El párrafo donde los caminos convergen. José Guadalupe, Lupe para los fans, tuvo un buen pretexto para abandonar los libros esa noche, el amor que sentía era tal que incluso puso en riesgo su semestre —y segurito reprobó—. Lo más probable es que no se haya arrepentido. Nosotros tenemos, seguramente, potentísimas razones para no ir a la feria del libro, para no comprar novelas, para no leer. Cientos de cosas parecen más importantes que sentarse a recorrer historias sobre un fondo blanco. El México bárbaro, resucitado y reforzado de unos años a la fecha, aunque menos atractivo que la maestra guapa de la escuela, es más ruidoso, más llamativo. Parece que la violencia quiere ocupar nuestras mentes sin dejar espacio para nada más. Una diferencia capital me hace preferir las razones de Lupe sobre las de muchos otros —sobre todo las de los otros no enamorados—. El sacrificio de un semestre escolar en aras del enamoramiento parece razonable.
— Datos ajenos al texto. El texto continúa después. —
(* ===== verification/Served.v ===== *)
(** * Served: a stream session and its user on the threads of a loop

    [StreamSession] runs the callback and the send tasks of a session by
    themselves, [Examples] the user's functions.  Here both run on a loop of
    [Executors]: the io thread runs what the session is given, each frame it
    cuts is posted to the heavy executor, where the user's function answers it
    with messages, and [post_send_task] ([include/kzevent/net/inet.hpp]) takes
    them back to the io thread, all in any interleaving with the rest of the
    program.  The server is taken to outlive its session. *)

From S2P Require Import Prelude Events StreamBuffer LoopFd LoopIo LoopHeavy Channel InetAddr StreamIo.
From S2P Require Import StreamLoops StreamSession Executors Framing Examples.

Section served.
Context {K : Type} `{SK : StreamKernel K, SL : !StreamLaws K} {L F U : Type}
  `{SH : StreamHandler U, SPL : !SplitLaws U}.
Implicit Types (s : stream K L F U).

(** An io task or a callback of the session, and the frames it posts to the
    heavy executor. *)
Definition session_step (o : session_op) s : res (stream K L F U * list (list byte)) :=
  s' ← run_session_op o s;
  Ok (s', drop (length (fragments (trace_ s))) (fragments (trace_ s'))).

(** The session as [start()] left it, and its user: what the fragment callback
    does to the user's data and gives to [post_send_task]. *)
Variable (life : nat) (loop : L) (fd : Z) (k : K) (u : U) (cb : F).
Definition s0 : stream K L F U := session_start life cb (session_ctor loop fd k u).

Context {W : Type}.
Variable (fragment_cb : list byte -> W -> res (W * list (list byte))) (w0 : W).

Definition session_user (f : list byte) (w : W) : res (W * list session_op) :=
  r ← fragment_cb f w; Ok (r.1, map (SendTask true) r.2).

Definition is_callback (o : session_op) : Prop := match o with Callback _ _ => True | _ => False end.

#[local] Instance session_service : Service (stream K L F U) session_op (list byte) W := {|
  svc_init := s0;
  svc_world := w0;
  svc_step := session_step;
  svc_event := is_callback;
  svc_heavy := session_user;
  svc_owner _ := life
|}.

Definition small (o : session_op) : Prop := zlen (op_data o) < 2 ^ 63.

Lemma session_step_run o s s' fs :
  run_session_op o s = Ok s' -> fragments (trace_ s') = fragments (trace_ s) ++ fs ->
  session_step o s = Ok (s', fs).
Proof. intros H Hf. unfold session_step. rewrite H. simpl. by rewrite Hf, drop_app_length. Qed.

(** A run on the loop is a run of [StreamSession]. *)
Lemma session_steps os s :
  good true s -> Forall small os ->
  exists s' fs, run_session_ops os s = Ok s' /\ run_all session_step os s = Ok (s', fs) /\
    fragments (trace_ s') = fragments (trace_ s) ++ fs.
Proof.
  revert s. induction os as [|o os IH]; intros s Hg Hl.
  { exists s, []. by rewrite app_nil_r. }
  apply Forall_cons in Hl as [Ho Hl].
  destruct (session_op_ok o s Hg Ho) as (s1 & Hr1 & Hg1 & _ & _ & _ & (f1 & Hf1 & _) & _).
  destruct (IH s1 Hg1 Hl) as (s' & fs & Hr & Hra & Hf).
  exists s', (f1 ++ fs). simpl. rewrite Hr1, (session_step_run o s s1 f1) by done. simpl.
  rewrite Hra. split_and!; [done|done|by rewrite Hf, Hf1, app_assoc].
Qed.

Lemma session_user_run fs w :
  run_all session_user fs w = (r ← run_all fragment_cb fs w; Ok (r.1, map (SendTask true) r.2)).
Proof. by apply run_all_map. Qed.

(** The peer is there and the kernel reports no system error. *)
Context (P : K -> Prop) `{!CleanKernel P}.
Hypothesis fd_nonneg : 0 <= fd.
Hypothesis clean : P k.

Lemma session_run os :
  Forall small os ->
  exists s fs, run_session_ops os s0 = Ok s /\ run_all session_step os s0 = Ok (s, fs) /\
    fragments (trace_ s) = fs /\
    (ObsDisconnect ∉ trace_ s ->
     accepted (kern s) fd ++ SB.contents (send_buf_ s) = accepted k fd ++ concat (map op_data os) /\
     cut_from (unread k fd) fs /\
     concat fs ++ SB.contents (recv_buf_ s) ++ unread (kern s) fd = unread k fd).
Proof.
  intros Hos. destruct (session_started loop fd k u life cb fd_nonneg) as (Hg & _ & _ & _ & Hf & _).
  destruct (session_steps os s0 Hg Hos) as (s & fs & Hr & Hra & Hfr).
  destruct (session_runs P loop fd k u life cb os fd_nonneg clean Hos) as (s' & Hr' & _ & _ & Hfd & Hc).
  assert (s' = s) as -> by (unfold s0 in Hr; congruence).
  unfold s0 in Hfr. rewrite Hf in Hfr. simpl in Hfr.
  exists s, fs. split_and!; [done..|]. intros Hd. destruct (Hc Hd) as (Hs & Hcut & Hu).
  unfold sent_stream, received_stream in *. rewrite Hfd, Hfr in *. done.
Qed.

(** Inputs for which the peer stays. *)
Definition undisturbed (os : list session_op) : Prop :=
  Forall small os /\ exists s, run_session_ops os s0 = Ok s /\ ObsDisconnect ∉ trace_ s.

Lemma run_session_ops_app os os' s :
  run_session_ops (os ++ os') s = (s' ← run_session_ops os s; run_session_ops os' s').
Proof.
  revert s. induction os as [|o os IH]; intros s; [done|]. simpl.
  destruct (run_session_op o s); try done. apply IH.
Qed.

Lemma undisturbed_app os os' : undisturbed (os ++ os') -> undisturbed os.
Proof.
  intros [[H1 H2]%Forall_app (s & Hr & Hd)]. split; [done|].
  destruct (session_started loop fd k u life cb fd_nonneg) as (Hg & _).
  destruct (session_ops_ok os s0 Hg H1) as (s1 & Hr1 & Hg1 & _).
  destruct (session_ops_ok os' s1 Hg1 H2) as (s2 & Hr2 & _ & Hgr & _).
  exists s1. split; [done|]. rewrite run_session_ops_app, Hr1 in Hr. simpl in Hr.
  assert (s2 = s) as -> by congruence. by eapply grows_not_elem.
Qed.

(** A user safe on the frames cut from what the peer sends makes the whole
    safe. *)
Hypothesis user_safe : forall fs rest, cut_from (unread k fd) fs -> concat fs ++ rest = unread k fd ->
  exists r, run_all fragment_cb fs w0 = Ok r.

#[local] Instance session_laws : ServiceLaws (St := stream K L F U).
Proof.
  refine {| inputs_ok := undisturbed |}.
  - intros xs ys. apply undisturbed_app.
  - intros xs [Hxs _]. destruct (session_run xs Hxs) as (s & fs & _ & H & _). by eexists.
  - intros xs st os cs [Hxs (s' & Hr' & Hd)] Hr Hdel.
    destruct (session_run xs Hxs) as (s & fs & Hrs & H & _ & Hc).
    simpl in Hr. rewrite H in Hr. simplify_eq.
    apply (delivered_one life) in Hdel as [l ->]; [|done].
    assert (s' = st) as -> by congruence.
    destruct (Hc Hd) as (_ & Hcut%cut_from_prefix & Hu). rewrite concat_app, <- app_assoc in Hu.
    destruct (user_safe _ _ Hcut Hu) as [r Hrr]. simpl. rewrite session_user_run, Hrr. by eexists.
Qed.

Implicit Types (σ : sys (stream K L F U) session_op (list byte) W).

Lemma callbacks_send_nothing l :
  Forall (fun e => e.1 = false -> is_callback e.2) l ->
  concat (map op_data (snd <$> l)) = concat (map op_data (tasks l)).
Proof.
  apply (only_tasks (fun os => concat (map op_data os))).
  - intros os os'. by rewrite map_app, concat_app.
  - by intros [[]|[]].
Qed.

(** A session served on a loop, under every interleaving of the io thread,
    the heavy thread, the kernel and the rest of the program, as long as the
    peer is there and nobody but the user's function sends on the session: the
    function has been called with the frames of what the peer sent, a first part
    of them, in order; and the bytes the kernel accepted, followed by those in
    the send buffer, are the messages it gave, a first part of them, in order,
    unbroken. *)
Lemma session_served σ :
  reachable life σ -> Forall small (snd <$> log σ) -> ObsDisconnect ∉ trace_ (object σ) ->
  own (io_posted (sio σ)) = back σ ->
  exists fs answers n,
    concat fs ++ SB.contents (recv_buf_ (object σ)) ++ unread (kern (object σ)) fd = unread k fd /\
    cut_from (unread k fd) fs /\ called σ `prefix_of` fs /\
    run_all fragment_cb (called σ) w0 = Ok (world σ, answers) /\
    accepted (kern (object σ)) fd ++ SB.contents (send_buf_ (object σ)) =
      accepted k fd ++ concat (take n answers).
Proof.
  intros Hr Hsmall Hd Hback.
  destruct (reachable_runs (SL := session_laws) life σ Hr)
    as (outs & Hrun & Htasks & Hev & Hdel & Hcall & _).
  destruct (session_run _ Hsmall) as (s & fs & Hrs & H & _ & Hc).
  simpl in Hrun. rewrite H in Hrun. simplify_eq. destruct (Hc Hd) as (Hsent & Hcut & Hrecv).
  apply (delivered_one life) in Hdel; [|done].
  simpl in Hcall. rewrite session_user_run in Hcall.
  apply res_bind_Ok in Hcall as ([w ms] & Hcb & Hw).
  injection Hw as -> Hw. simpl in Hw.
  exists outs, ms, (length (tasks (log σ))). split_and!; [done|done|done|done|].
  rewrite Hsent, callbacks_send_nothing by done. f_equal.
  assert (Ht : tasks (log σ) = map (SendTask true) (take (length (tasks (log σ))) ms)).
  { apply prefix_map_take. rewrite Hw. rewrite Hback in Htasks. by apply prefix_app_r. }
  rewrite Ht at 1. rewrite map_map. by rewrite map_id.
Qed.
End served.

(** ** The stream example on its loop *)

(** A complete frame stays one when more bytes arrive. *)
Lemma split_prefix d l : d `prefix_of` l -> 0 < split d -> split l = split d.
Proof.
  intros [r ->]. unfold split. rewrite zlen_app. pose proof (zlen_nonneg r).
  destruct (Z.ltb_spec (zlen d) 4); [lia|]. destruct (Z.ltb_spec (zlen d + zlen r) 4); [lia|].
  assert (get32 0 (d ++ r) = get32 0 d) as ->.
  { destruct d as [|x1 [|x2 [|x3 [|x4 d]]]]; try (unfold zlen in *; simpl in *; lia). done. }
  destruct (Z.leb_spec (u32 (get32 0 d + 4)) (zlen d)); [|lia].
  by destruct (Z.leb_spec (u32 (get32 0 d + 4)) (zlen d + zlen r)); [|lia].
Qed.

Section framed.
Context {U : Type} `{SH : StreamHandler U}.
Hypothesis framed : forall d u, on_split d u = (u, split d).

(** What is cut from packets are those packets. *)
Lemma cut_packets ms rest fs :
  Forall message_ok ms -> split rest = 0 -> cut_from (concat (map data_to_packet ms) ++ rest) fs ->
  exists i, fs = map data_to_packet (take i ms).
Proof.
  revert fs. induction ms as [|m ms IH]; intros fs Hms Hrest H; inversion H as [|l d u l' fs' Hp Hn Hl H'];
    subst; try (by exists 0%nat); rewrite framed in *; cbn [snd] in *.
  - simpl in Hp. apply split_prefix in Hp; [lia|done].
  - apply Forall_cons in Hms as [Hm Hms]. cbn [map concat] in *. rewrite <- app_assoc in *.
    pose proof (split_prefix _ _ Hp Hn) as Hs. rewrite split_packet in Hs by done. rewrite <- Hs in *.
    assert (Hf : ztake (zlen m + 4) d = data_to_packet m).
    { pose proof (f_equal (ztake (zlen m + 4)) Hl) as Ht. rewrite !ztake_app_exact in Ht; [done| |].
      - rewrite zlen_take. pose proof (split_bound d). pose proof (zlen_nonneg m). lia.
      - by rewrite zlen_packet. }
    rewrite Hf in *. apply app_inv_head in Hl. subst l'.
    destruct (IH fs') as [i ->]; [done..|]. by exists (S i).
Qed.
End framed.

Lemma serve_run fs c : run_all Stream.server_fragment_cb fs c = Stream.serve c fs.
Proof.
  revert c. induction fs as [|f fs IH]; intros c; [done|]. simpl.
  destruct (Stream.server_fragment_cb f c) as [[c' ms]| |]; try done. simpl. by rewrite IH.
Qed.

Section example.
Context {K : Type} `{SK : StreamKernel K, SL : !StreamLaws K} {L F U : Type}
  `{SH : StreamHandler U, SPL : !SplitLaws U}.
Hypothesis framed : forall d u, on_split d u = (u, split d).
Context (P : K -> Prop) `{!CleanKernel P}.
Variables (life : nat) (loop : L) (fd : Z) (k : K) (u : U) (cb : F).
#[local] Existing Instance session_service.

(** The stream example, served on a loop.  A client sends the packets of some
    messages, and perhaps the start of another.  Under every interleaving of the
    io thread, the heavy thread, the kernel and the rest of the program: the
    fragment callback has been called with a first part of those packets and has
    left the register they make; and what the server's kernel accepted, with the
    bytes waiting in the send buffer, are the packets of a first part of the
    answers of a register, unbroken. *)
Lemma stream_example_served ms rest
    (s : sys (stream K L F U) session_op (list byte) (option (list byte))) :
  0 <= fd -> P k -> Forall message_ok ms -> split rest = 0 ->
  unread k fd = concat (map data_to_packet ms) ++ rest ->
  reachable (SV := session_service life loop fd k u cb Stream.server_fragment_cb None) life s ->
  Forall small (snd <$> log s) -> ObsDisconnect ∉ trace_ (object s) -> own (io_posted (sio s)) = back s ->
  exists i j, called s = map data_to_packet (take i ms) /\ world s = (register None (take i ms)).1 /\
    accepted (kern (object s)) fd ++ SB.contents (send_buf_ (object s)) =
      accepted k fd ++ concat (map data_to_packet (take j (register None (take i ms)).2)).
Proof.
  intros Hfd HP Hms Hrest Hun Hr Hsmall Hd Hback.
  destruct (session_served life loop fd k u cb Stream.server_fragment_cb None P Hfd HP) with (σ := s)
    as (fs & answers & n & _ & Hcut & Hcalled & Hrun & Hacc); try done.
  - intros fs r Hcut _. rewrite Hun in Hcut. destruct (cut_packets framed _ _ _ Hms Hrest Hcut) as [i ->].
    rewrite serve_run, serve_packets. by eexists.
  - rewrite Hun in Hcut. destruct (cut_packets framed _ _ _ Hms Hrest Hcut) as [i ->].
    apply prefix_map_take in Hcalled as Hc. rewrite take_take in Hc.
    set (j := (length (called s) `min` i)%nat) in *. clearbody j.
    rewrite Hc in Hrun. rewrite serve_run, serve_packets in Hrun. injection Hrun as Hw <-.
    exists j, n. split_and!; [done|done|]. by rewrite Hacc, firstn_map.
Qed.
End example.

(** ** Witnesses *)

(** The peer sends ["AAA"], ["GET"] and two bytes of a third packet; five bytes fit
    in the window. *)
Definition demo_served_kernel : demo_sock := mk_sock demo_requests [] 5 false 0.

Abbreviation demo_service :=
  (session_service (K := demo_sock) (L := nat) (F := nat) 0%nat 5%nat 7 demo_served_kernel
     ([] : list (list byte)) 1%nat Stream.server_fragment_cb None).

(** Both packets arrive in one event; the first answer is being sent. *)
Definition demo_served_moves : list (move session_op) :=
  [MStart; HStart; MEnter; MReportFd 7 1; MEvent [Callback true EventType.kRead]; MFlushHeavy;
   MFlushHeavy; MEnd; HEnter; HLock; HPred; HSwap; HCall; MFlushIo; HCall; MWake; MEnter; MReportWake;
   MDrain; MSwap; MCall; MFlushIo].

Abbreviation demo_served_sys :=
  (sys (stream demo_sock nat nat (list (list byte))) session_op (list byte) (option (list byte))).

Definition demo_served : demo_served_sys :=
  default (sys_init (SV := demo_service)) (run_moves (SV := demo_service) 0 demo_served_moves
    (sys_init (SV := demo_service))).

Example demo_served_answers :
  SB.contents (send_buf_ (object demo_served)) = [69; 87] /\
  length (called demo_served) = 2%nat /\ back demo_served = own (io_posted (sio demo_served)) /\
  world demo_served = Some demo_AAA.
Proof. vm_compute. done. Qed.

Lemma demo_served_reachable : reachable (SV := demo_service) 0 demo_served.
Proof.
  apply (run_moves_reach (SV := demo_service)); [by repeat constructor|]. vm_compute. reflexivity.
Qed.

Lemma demo_served_quiet : ObsDisconnect ∉ trace_ (object demo_served).
Proof.
  assert (Forall (fun o => o <> ObsDisconnect) (trace_ (object demo_served))) as H.
  { vm_compute. repeat constructor; discriminate. }
  rewrite Forall_forall in H. intros Hin. by apply (H _ Hin).
Qed.

Lemma stream_example_served_witness :
  exists i j, called demo_served = map data_to_packet (take i [demo_AAA; GET]) /\
    world demo_served = (register None (take i [demo_AAA; GET])).1 /\
    accepted (kern (object demo_served)) 7 ++ SB.contents (send_buf_ (object demo_served)) =
      accepted demo_served_kernel 7 ++
      concat (map data_to_packet (take j (register None (take i [demo_AAA; GET])).2)).
Proof.
  apply (stream_example_served (SH := packet_handler) (fun _ _ => eq_refl) demo_clean 0%nat 5%nat 7
    demo_served_kernel [] 1%nat [demo_AAA; GET] [3; 0] demo_served).
  - lia.
  - repeat split; vm_compute; congruence.
  - repeat constructor; vm_compute; reflexivity.
  - reflexivity.
  - reflexivity.
  - apply demo_served_reachable.
  - assert (snd <$> log demo_served = [Callback true EventType.kRead; SendTask true (data_to_packet NEW)])
      as -> by (vm_compute; reflexivity).
    repeat constructor; vm_compute; reflexivity.
  - apply demo_served_quiet.
  - vm_compute. reflexivity.
Defined.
Dejar de leer porque la realidad nos fastidia —o porque somos unos flojazos—, es inaceptable.
Invitación a la obstinación. Las matanzas, las balaceras, son una triste obstinación. El secuestro, la extorsión, el robo, el asesinato, son deprimentes necedades. Ante tanta cabeza dura, no queda oponer sino cabezas más duras, necedades más brillantes, la obstinación correcta. Leer probablemente no nos haga mejores personas. Leer no soluciona la economía. Leer no convencerá a nadie de abandonar las filas de la delincuencia. Leyendo quizá no aprendamos nada. Pero la esperanza de abrazar los libros, todo eso podría ocurrir, debería alentarnos a hacerlo. La historia no nos perdonará si no pasamos el examen que ahora padecemos.